#### Work item:
Every line below that has "pointer" in it should be copied.

#### Data entries:
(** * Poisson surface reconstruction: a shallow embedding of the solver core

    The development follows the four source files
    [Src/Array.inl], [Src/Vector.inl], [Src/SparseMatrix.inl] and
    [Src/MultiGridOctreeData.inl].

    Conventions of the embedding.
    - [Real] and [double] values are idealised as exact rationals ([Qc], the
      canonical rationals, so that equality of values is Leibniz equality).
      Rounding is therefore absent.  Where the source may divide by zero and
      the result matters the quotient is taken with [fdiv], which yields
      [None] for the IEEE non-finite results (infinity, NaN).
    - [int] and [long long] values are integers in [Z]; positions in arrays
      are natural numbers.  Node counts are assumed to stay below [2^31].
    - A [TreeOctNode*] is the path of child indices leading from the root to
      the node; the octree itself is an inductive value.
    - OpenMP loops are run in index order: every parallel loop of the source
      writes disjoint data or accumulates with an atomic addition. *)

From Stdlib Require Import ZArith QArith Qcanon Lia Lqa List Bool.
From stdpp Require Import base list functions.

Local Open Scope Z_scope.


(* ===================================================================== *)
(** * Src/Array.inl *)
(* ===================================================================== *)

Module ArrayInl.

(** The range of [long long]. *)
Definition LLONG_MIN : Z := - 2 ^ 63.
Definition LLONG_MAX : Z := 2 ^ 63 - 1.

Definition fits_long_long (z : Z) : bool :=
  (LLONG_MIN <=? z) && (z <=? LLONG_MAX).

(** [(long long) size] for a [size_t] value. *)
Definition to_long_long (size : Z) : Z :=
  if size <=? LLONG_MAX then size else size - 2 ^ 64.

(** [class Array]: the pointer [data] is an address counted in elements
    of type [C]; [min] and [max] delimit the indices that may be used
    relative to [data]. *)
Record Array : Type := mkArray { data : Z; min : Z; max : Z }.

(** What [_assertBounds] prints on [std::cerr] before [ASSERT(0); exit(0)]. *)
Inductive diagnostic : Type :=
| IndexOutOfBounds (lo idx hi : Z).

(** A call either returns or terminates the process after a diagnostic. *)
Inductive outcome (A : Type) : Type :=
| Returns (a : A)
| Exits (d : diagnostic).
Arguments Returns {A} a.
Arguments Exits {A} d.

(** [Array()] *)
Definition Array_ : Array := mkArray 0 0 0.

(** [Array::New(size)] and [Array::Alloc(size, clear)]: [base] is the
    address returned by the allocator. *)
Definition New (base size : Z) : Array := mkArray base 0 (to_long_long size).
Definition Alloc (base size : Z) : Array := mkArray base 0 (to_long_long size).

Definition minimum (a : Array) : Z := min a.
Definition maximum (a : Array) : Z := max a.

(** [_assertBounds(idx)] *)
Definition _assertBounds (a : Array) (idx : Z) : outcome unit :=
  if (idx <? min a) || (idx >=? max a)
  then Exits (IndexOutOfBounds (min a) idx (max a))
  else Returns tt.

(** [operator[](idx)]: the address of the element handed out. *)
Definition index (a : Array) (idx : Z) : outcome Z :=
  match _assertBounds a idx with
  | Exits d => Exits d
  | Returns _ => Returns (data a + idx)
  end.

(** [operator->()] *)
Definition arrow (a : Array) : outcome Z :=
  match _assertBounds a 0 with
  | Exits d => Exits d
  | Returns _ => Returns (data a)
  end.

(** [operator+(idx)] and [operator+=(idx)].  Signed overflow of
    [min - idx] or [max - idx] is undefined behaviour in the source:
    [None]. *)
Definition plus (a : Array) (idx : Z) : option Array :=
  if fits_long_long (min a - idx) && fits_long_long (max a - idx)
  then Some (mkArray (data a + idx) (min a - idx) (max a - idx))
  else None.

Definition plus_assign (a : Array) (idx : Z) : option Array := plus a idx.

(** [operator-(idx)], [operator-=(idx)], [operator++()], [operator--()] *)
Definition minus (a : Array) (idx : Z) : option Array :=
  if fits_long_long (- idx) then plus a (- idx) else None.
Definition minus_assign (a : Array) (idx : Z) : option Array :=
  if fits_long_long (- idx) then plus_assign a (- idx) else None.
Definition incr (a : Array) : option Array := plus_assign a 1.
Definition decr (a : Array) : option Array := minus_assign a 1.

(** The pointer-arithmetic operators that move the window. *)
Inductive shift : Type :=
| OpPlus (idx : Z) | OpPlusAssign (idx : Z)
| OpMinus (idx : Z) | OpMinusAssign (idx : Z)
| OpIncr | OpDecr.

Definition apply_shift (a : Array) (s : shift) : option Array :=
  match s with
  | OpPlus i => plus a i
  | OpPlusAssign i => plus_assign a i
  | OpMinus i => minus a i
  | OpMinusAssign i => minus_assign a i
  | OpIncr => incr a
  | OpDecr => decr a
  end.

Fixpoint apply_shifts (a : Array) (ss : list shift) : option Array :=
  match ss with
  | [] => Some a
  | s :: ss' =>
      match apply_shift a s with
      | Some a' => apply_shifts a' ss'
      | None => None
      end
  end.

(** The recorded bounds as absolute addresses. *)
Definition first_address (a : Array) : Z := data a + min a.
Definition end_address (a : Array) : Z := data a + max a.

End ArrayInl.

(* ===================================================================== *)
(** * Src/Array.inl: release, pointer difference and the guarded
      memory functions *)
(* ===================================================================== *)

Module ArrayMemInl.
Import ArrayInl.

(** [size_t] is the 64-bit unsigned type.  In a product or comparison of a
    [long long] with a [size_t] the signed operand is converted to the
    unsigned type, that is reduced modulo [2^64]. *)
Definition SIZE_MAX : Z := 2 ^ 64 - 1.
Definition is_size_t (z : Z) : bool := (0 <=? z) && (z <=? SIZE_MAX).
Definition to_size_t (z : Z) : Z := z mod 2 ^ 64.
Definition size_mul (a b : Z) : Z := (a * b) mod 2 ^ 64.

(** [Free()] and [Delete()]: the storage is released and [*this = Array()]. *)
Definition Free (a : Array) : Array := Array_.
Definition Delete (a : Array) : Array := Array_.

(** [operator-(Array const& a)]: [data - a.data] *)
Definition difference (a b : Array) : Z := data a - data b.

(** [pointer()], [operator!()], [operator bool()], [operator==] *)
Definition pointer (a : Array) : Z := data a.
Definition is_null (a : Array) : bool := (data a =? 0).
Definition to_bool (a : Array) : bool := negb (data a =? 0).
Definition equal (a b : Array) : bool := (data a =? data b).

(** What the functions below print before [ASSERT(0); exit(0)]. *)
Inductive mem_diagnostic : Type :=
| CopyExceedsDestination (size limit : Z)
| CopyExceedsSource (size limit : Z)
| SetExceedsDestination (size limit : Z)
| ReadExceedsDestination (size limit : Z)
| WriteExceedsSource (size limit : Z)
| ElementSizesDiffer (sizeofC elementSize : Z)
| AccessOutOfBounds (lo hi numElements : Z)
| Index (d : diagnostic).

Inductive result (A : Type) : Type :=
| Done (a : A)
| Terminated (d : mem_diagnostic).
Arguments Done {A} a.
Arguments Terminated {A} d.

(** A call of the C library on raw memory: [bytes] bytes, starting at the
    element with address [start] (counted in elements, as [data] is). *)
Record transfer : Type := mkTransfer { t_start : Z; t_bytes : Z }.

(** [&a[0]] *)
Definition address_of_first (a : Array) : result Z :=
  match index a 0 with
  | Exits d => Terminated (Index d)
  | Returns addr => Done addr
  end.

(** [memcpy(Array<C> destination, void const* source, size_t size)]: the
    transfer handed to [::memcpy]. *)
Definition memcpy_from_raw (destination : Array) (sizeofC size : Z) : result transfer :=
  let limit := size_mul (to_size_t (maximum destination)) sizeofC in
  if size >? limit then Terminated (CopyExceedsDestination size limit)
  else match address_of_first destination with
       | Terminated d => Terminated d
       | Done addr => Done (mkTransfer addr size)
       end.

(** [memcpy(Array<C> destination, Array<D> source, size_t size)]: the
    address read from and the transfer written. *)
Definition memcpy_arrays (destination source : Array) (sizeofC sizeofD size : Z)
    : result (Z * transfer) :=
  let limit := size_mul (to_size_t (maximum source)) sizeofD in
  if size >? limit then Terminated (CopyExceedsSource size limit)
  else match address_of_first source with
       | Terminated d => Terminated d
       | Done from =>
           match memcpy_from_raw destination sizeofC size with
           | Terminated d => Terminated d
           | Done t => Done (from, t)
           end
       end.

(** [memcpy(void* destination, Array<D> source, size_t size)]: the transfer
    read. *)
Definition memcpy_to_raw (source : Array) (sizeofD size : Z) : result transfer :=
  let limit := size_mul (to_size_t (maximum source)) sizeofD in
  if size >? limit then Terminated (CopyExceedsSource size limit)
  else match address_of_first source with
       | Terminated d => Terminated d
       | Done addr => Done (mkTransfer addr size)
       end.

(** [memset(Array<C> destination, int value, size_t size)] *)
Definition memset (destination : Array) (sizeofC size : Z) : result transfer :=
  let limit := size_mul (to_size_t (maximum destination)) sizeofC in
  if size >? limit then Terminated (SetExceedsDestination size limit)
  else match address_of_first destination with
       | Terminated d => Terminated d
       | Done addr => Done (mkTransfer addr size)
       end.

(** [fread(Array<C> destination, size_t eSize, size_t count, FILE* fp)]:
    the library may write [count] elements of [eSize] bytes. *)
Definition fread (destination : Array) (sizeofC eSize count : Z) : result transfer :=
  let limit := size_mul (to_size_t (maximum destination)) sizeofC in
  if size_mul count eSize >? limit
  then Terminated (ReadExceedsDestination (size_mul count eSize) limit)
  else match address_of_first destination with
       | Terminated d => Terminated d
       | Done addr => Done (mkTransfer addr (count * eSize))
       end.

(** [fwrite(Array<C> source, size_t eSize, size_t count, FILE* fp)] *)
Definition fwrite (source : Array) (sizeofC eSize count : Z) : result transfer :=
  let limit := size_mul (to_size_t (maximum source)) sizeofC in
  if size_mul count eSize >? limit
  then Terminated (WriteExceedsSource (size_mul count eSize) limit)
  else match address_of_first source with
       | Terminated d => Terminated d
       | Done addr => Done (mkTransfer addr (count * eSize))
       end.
...
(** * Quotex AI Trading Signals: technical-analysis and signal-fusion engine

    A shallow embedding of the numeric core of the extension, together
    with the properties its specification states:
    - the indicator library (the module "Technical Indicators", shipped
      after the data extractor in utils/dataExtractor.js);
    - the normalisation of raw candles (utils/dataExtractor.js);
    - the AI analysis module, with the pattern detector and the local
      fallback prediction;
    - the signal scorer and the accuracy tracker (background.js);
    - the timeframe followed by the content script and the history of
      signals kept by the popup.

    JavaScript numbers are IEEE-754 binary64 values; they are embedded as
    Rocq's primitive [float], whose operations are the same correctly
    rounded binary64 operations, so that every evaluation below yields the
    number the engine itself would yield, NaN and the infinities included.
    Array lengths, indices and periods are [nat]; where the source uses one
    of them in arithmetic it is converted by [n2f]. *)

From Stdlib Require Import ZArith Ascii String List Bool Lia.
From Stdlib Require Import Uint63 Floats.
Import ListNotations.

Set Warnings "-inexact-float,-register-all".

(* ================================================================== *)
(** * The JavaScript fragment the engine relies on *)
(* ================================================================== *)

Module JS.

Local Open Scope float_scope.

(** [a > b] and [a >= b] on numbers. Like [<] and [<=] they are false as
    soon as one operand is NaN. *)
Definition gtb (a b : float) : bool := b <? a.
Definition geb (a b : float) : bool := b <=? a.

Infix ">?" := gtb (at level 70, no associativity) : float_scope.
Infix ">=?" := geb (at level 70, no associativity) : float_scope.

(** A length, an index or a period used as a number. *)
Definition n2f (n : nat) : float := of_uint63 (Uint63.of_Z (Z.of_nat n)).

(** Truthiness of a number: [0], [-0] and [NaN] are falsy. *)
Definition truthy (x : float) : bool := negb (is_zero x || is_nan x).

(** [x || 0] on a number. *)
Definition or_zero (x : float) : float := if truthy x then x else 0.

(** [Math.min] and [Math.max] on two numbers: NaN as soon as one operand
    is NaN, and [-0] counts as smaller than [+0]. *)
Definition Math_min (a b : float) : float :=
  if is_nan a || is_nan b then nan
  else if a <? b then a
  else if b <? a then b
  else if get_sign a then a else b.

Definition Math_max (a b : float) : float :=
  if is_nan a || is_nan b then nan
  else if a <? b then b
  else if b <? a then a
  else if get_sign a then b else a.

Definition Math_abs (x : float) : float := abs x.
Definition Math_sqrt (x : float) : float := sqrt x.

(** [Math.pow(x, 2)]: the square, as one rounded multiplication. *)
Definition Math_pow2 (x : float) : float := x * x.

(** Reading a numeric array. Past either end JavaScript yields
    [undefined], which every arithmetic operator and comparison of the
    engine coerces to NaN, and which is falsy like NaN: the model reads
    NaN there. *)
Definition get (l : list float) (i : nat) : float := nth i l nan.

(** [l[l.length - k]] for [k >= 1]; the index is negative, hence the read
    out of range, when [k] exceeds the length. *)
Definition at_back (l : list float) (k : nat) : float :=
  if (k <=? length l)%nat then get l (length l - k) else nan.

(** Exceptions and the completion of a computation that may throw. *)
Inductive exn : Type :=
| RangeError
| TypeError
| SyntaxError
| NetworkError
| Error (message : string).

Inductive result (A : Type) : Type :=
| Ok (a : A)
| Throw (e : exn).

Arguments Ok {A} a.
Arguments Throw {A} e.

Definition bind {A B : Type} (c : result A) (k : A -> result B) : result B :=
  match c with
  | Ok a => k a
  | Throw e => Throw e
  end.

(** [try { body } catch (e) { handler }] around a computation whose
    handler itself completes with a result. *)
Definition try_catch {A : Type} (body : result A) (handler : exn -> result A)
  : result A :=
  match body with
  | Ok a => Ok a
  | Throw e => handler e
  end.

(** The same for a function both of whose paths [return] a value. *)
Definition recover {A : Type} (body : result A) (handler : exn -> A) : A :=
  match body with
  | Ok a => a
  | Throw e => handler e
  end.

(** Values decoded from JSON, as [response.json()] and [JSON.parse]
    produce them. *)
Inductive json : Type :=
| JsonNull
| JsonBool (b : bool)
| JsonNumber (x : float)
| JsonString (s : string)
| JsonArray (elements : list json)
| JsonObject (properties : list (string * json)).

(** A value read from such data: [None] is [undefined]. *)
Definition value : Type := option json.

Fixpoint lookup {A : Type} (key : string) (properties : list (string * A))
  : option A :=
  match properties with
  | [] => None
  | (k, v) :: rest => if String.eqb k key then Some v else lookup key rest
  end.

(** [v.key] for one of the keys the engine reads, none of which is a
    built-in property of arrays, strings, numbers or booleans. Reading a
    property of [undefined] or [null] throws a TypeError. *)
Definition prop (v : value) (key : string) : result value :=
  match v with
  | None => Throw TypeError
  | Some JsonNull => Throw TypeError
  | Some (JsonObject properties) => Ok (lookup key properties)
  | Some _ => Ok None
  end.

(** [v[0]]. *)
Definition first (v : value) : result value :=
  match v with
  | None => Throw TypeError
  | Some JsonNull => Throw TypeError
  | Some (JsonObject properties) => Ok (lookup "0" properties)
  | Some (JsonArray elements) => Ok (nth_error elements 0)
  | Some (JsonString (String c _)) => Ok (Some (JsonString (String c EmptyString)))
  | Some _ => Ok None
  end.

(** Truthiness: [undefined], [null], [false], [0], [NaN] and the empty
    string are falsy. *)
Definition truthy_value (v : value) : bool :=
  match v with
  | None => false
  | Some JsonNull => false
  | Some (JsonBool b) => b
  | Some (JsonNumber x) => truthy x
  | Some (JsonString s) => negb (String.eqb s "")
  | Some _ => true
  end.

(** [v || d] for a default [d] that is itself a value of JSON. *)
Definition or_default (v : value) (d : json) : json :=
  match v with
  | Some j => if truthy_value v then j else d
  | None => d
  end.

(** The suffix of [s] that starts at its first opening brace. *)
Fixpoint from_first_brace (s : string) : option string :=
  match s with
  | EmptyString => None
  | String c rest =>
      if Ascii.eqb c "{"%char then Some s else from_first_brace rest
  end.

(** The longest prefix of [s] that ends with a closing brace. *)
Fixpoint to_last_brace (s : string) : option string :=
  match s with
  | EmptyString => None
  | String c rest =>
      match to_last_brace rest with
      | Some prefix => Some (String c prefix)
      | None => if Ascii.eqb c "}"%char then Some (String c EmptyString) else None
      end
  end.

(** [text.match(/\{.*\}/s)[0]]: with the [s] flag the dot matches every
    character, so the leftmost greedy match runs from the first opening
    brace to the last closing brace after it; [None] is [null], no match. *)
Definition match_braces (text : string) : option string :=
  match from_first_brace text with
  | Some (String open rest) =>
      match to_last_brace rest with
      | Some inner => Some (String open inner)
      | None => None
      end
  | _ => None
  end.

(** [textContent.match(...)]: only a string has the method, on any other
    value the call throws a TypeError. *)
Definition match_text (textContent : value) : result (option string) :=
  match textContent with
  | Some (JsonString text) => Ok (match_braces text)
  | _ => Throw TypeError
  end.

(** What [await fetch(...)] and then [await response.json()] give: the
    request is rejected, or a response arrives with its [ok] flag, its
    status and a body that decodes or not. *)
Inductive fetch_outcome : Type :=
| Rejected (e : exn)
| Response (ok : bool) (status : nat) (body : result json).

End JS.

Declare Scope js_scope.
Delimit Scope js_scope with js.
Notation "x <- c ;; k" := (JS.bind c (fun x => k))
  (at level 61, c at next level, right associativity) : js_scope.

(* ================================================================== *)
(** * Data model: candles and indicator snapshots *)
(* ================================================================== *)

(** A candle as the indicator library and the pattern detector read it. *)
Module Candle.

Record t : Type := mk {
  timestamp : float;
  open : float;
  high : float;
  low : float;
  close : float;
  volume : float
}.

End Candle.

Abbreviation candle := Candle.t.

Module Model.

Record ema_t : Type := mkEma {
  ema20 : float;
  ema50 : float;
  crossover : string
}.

#### Response:
(** [class Array]: the pointer [data] is an address counted in elements
(** The pointer-arithmetic operators that move the window. *)
(** * Src/Array.inl: release, pointer difference and the guarded
(** [pointer()], [operator!()], [operator bool()], [operator==] *)
Definition pointer (a : Array) : Z := data a.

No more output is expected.